• Work order: Each line with the string "ISbBlokPropertySchemaOption" is to be copied from the records below.

[Given information]

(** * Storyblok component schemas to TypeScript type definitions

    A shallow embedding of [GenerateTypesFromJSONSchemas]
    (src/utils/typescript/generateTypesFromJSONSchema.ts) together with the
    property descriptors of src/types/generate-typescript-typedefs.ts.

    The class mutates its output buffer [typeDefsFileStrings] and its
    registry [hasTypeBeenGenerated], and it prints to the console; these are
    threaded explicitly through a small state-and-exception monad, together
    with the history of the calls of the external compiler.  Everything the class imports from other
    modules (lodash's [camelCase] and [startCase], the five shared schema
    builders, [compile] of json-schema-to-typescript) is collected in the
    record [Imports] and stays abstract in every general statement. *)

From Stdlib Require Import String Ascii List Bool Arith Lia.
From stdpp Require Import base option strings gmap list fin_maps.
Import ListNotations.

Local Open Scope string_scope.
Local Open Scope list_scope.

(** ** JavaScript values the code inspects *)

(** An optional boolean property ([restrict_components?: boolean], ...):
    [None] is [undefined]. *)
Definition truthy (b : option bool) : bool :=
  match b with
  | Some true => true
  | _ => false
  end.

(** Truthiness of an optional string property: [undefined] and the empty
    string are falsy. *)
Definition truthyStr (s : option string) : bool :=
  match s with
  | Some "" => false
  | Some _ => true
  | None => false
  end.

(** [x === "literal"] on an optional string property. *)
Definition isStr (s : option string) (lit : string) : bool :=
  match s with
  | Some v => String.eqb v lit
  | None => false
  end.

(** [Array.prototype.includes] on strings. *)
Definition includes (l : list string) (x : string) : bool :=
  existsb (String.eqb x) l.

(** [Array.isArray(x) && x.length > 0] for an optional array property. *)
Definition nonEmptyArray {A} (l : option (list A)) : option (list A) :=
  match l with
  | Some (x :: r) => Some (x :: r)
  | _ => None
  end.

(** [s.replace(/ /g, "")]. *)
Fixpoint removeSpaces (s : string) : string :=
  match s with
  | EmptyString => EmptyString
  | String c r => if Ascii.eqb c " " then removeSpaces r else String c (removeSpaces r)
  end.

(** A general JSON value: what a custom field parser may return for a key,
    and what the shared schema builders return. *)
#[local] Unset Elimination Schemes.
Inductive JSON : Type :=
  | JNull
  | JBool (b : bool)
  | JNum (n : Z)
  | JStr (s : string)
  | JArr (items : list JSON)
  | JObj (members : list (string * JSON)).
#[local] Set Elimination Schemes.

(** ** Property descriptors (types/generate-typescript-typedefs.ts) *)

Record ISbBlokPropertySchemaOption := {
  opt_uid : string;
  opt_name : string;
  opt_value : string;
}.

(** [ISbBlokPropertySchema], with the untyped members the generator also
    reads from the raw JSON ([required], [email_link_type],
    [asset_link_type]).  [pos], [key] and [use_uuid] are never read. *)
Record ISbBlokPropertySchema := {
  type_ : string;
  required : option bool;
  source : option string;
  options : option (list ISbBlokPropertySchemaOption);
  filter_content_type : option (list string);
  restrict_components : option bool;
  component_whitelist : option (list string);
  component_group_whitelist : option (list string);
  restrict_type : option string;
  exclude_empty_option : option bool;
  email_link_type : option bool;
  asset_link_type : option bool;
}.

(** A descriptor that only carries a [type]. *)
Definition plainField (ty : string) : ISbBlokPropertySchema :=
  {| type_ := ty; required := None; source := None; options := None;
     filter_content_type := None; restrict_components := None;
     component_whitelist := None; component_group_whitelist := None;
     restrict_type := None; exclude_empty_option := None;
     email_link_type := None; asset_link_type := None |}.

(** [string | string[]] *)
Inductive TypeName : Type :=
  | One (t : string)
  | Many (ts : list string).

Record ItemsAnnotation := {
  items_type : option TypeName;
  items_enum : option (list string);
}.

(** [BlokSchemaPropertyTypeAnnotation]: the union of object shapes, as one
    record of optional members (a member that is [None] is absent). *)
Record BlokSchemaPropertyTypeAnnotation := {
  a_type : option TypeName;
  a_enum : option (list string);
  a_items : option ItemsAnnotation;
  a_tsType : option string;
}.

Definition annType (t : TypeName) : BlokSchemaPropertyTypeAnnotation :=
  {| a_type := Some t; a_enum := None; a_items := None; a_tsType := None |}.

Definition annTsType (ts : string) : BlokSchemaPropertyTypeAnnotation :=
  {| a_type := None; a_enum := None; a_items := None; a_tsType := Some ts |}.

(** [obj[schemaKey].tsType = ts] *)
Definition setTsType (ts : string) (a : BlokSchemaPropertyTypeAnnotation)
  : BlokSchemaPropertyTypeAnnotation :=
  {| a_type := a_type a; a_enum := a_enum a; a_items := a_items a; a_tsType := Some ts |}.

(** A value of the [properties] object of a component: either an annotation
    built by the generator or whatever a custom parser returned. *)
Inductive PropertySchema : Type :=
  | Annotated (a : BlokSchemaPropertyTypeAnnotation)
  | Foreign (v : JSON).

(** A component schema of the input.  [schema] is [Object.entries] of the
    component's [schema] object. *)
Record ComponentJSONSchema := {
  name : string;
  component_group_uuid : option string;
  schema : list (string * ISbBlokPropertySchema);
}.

[/Given information]
[Given information]

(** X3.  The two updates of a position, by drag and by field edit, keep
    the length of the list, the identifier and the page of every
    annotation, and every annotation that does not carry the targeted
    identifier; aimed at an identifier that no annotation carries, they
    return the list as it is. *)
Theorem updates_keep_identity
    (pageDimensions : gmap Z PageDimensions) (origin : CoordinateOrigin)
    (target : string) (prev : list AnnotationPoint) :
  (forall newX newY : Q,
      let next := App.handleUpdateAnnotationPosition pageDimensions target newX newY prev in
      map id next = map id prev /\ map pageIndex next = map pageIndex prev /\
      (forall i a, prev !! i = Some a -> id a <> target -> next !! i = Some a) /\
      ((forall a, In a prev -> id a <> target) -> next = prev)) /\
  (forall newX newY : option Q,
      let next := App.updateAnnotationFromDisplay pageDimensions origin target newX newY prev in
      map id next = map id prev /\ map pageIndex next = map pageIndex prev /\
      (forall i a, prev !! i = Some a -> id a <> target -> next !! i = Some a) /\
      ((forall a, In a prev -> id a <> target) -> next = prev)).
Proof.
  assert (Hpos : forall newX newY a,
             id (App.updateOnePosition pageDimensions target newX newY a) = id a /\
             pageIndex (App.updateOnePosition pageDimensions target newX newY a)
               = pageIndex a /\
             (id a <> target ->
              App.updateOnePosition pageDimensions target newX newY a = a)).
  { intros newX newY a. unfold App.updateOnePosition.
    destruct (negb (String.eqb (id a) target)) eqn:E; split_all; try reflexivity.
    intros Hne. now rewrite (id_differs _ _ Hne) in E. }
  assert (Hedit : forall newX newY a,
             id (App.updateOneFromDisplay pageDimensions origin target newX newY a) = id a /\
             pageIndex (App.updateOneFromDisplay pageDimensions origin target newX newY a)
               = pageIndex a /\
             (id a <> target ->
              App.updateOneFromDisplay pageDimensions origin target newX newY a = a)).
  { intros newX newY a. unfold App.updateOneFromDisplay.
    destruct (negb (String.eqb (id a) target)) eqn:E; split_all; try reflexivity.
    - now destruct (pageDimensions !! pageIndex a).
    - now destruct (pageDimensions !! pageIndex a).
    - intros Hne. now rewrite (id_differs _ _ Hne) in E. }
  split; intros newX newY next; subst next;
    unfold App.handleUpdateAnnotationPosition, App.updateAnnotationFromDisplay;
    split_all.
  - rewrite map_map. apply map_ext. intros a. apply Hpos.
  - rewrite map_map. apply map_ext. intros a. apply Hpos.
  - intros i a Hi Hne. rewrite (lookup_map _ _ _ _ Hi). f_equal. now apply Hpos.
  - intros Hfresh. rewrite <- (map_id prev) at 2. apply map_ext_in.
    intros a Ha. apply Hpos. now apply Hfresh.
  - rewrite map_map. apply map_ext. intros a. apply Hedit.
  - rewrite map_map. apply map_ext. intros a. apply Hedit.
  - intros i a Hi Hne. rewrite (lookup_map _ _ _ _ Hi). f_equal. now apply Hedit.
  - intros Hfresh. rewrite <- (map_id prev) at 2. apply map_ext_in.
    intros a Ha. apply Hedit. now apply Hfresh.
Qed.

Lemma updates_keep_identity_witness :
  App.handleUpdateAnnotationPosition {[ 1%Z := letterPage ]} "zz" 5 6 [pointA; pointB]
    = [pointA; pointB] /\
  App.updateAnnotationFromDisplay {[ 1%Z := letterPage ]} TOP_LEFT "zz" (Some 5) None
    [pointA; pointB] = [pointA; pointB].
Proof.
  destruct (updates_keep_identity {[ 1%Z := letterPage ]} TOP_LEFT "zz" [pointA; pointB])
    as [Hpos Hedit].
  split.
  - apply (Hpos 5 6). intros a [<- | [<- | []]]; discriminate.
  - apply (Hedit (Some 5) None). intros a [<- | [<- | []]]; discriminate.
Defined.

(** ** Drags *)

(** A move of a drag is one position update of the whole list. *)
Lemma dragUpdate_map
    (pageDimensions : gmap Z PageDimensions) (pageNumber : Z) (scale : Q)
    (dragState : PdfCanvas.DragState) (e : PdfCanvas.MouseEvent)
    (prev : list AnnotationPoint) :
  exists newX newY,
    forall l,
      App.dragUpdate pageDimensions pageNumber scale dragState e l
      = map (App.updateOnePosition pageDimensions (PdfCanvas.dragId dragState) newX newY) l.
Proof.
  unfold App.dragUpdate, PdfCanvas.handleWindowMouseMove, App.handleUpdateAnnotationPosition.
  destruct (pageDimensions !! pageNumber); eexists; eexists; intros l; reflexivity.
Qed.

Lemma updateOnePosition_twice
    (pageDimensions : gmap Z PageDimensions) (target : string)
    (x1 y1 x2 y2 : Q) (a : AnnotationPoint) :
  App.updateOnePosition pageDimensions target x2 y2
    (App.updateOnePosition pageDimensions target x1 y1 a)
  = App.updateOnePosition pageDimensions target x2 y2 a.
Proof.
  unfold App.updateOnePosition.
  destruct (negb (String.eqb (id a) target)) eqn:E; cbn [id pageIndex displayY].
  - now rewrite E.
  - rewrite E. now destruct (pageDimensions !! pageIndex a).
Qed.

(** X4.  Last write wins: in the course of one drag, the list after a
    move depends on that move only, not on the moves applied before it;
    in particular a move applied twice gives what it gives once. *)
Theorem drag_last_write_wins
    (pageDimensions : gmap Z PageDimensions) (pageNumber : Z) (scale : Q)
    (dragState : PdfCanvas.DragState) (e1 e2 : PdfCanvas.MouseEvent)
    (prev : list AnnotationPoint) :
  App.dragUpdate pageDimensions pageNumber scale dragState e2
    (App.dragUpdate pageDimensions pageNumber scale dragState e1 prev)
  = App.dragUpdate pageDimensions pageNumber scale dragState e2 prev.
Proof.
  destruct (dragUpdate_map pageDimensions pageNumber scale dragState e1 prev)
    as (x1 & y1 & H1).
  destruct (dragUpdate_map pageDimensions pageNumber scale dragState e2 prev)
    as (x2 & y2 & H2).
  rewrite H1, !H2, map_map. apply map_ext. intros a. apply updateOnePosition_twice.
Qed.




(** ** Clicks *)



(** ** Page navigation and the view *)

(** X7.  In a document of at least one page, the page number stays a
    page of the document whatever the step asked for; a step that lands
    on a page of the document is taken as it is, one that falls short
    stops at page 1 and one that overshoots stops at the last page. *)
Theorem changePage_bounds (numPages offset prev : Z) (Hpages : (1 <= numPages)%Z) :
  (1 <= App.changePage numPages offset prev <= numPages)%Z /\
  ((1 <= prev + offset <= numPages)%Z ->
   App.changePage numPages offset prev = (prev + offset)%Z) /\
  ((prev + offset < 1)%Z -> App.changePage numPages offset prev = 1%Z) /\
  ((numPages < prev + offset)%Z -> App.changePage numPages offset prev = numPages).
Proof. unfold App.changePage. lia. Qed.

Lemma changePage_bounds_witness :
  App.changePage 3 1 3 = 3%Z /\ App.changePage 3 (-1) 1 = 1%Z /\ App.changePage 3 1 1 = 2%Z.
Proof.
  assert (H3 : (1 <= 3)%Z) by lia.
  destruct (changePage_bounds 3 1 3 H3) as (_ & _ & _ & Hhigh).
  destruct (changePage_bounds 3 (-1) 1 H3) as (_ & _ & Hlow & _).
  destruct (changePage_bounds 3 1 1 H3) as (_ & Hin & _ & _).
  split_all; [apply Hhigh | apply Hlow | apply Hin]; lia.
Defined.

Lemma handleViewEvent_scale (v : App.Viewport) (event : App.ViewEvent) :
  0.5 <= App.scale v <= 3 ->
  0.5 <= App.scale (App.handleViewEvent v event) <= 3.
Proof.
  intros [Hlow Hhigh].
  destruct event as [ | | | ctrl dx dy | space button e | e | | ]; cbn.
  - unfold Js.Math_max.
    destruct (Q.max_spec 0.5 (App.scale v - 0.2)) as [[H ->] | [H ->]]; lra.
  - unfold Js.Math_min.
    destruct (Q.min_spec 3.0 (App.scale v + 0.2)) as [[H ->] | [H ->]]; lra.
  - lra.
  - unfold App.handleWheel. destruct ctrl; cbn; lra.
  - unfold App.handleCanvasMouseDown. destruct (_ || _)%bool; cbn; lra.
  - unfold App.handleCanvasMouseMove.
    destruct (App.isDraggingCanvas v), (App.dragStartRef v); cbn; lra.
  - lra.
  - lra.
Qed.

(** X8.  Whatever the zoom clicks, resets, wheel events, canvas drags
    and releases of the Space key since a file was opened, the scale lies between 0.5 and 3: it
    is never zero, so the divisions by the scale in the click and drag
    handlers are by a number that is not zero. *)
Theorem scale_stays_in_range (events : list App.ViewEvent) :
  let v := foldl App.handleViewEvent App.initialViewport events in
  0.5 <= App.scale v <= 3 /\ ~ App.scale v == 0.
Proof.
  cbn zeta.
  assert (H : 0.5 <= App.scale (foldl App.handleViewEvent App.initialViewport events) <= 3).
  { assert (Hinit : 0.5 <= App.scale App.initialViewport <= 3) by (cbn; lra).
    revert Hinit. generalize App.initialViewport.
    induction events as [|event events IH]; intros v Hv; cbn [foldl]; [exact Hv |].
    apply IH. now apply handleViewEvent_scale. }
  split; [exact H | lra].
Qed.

[/Given information]
[Given information]

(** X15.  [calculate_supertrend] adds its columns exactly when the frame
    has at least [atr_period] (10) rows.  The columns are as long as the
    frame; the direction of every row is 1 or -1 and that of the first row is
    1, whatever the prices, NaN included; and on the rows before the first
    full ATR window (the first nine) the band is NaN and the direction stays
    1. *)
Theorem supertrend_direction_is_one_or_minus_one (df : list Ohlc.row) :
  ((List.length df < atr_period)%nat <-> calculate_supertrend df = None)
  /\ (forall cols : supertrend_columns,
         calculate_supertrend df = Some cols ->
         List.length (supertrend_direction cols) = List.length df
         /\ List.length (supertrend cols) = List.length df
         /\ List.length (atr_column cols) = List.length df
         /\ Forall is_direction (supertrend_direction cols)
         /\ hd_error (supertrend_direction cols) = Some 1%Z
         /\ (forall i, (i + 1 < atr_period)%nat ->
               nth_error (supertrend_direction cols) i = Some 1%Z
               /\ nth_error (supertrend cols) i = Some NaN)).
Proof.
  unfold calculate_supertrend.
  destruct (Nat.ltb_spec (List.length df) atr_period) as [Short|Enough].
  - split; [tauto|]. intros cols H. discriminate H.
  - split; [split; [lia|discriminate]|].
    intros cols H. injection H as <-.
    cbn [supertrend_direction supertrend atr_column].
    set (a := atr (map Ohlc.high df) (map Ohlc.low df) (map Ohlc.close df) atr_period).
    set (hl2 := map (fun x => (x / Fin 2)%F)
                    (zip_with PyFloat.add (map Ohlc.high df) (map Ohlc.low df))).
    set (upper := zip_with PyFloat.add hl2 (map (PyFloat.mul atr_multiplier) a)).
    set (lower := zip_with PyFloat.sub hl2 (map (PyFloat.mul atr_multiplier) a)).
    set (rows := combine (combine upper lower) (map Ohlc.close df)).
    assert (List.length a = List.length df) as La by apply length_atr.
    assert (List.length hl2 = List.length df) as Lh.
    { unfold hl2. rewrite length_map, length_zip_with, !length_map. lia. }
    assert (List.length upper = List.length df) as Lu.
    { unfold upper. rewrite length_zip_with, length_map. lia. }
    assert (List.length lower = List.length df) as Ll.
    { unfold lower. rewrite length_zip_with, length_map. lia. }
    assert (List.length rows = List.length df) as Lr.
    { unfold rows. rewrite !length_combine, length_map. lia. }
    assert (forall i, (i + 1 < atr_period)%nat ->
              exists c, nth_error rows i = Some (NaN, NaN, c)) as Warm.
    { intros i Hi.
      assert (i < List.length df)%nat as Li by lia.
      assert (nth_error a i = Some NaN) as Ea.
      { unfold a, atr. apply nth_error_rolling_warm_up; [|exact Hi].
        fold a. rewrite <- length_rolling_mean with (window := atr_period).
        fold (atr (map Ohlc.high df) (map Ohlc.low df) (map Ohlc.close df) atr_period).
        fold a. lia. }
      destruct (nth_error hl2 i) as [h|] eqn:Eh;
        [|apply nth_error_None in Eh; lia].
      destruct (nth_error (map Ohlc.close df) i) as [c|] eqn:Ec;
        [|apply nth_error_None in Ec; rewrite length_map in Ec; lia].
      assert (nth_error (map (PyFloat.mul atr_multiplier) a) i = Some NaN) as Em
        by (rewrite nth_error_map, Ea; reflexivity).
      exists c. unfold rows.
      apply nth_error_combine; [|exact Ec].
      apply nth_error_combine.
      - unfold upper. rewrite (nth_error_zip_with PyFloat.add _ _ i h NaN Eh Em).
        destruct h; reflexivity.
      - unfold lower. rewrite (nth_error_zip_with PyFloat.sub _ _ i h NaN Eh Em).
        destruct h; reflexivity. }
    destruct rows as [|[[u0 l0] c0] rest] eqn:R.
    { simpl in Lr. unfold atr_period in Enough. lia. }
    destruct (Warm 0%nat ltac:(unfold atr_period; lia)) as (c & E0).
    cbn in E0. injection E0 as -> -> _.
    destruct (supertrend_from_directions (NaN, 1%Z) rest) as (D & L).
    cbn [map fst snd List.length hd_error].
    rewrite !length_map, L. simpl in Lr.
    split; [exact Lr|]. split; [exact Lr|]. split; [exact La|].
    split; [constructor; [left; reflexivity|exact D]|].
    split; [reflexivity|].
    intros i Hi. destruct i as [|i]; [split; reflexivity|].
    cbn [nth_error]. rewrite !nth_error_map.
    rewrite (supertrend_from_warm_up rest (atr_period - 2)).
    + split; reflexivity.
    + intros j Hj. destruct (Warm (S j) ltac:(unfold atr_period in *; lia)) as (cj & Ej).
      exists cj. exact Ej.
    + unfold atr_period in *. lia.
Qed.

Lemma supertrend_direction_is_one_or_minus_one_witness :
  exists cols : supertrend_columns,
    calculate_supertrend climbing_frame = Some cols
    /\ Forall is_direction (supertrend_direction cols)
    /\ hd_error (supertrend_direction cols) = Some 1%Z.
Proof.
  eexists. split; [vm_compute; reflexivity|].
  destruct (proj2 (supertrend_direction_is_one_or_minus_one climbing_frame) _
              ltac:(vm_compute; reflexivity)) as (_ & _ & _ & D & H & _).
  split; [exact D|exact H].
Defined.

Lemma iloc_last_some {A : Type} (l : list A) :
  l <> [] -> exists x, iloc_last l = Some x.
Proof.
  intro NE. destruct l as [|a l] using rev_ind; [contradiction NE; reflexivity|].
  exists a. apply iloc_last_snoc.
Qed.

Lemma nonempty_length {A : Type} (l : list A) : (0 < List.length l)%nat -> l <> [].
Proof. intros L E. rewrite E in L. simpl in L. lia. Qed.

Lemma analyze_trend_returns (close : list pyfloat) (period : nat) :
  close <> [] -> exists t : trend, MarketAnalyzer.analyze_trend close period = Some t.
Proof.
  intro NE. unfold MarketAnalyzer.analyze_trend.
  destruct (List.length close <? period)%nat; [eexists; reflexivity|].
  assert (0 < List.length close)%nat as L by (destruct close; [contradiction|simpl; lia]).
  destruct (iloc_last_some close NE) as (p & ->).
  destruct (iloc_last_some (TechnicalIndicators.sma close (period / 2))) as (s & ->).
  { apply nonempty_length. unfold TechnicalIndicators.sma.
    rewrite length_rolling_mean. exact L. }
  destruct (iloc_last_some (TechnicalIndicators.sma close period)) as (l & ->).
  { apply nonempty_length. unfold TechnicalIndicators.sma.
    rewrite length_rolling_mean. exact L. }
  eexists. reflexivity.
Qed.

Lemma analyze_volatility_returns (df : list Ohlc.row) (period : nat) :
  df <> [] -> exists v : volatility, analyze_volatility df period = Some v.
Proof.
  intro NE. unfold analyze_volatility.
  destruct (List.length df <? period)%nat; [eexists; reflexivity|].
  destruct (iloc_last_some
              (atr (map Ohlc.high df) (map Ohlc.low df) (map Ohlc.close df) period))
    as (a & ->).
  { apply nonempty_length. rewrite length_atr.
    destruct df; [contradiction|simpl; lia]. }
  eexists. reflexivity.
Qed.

[/Given information]

• Exercise response:
Record ISbBlokPropertySchemaOption := {
  options : option (list ISbBlokPropertySchemaOption);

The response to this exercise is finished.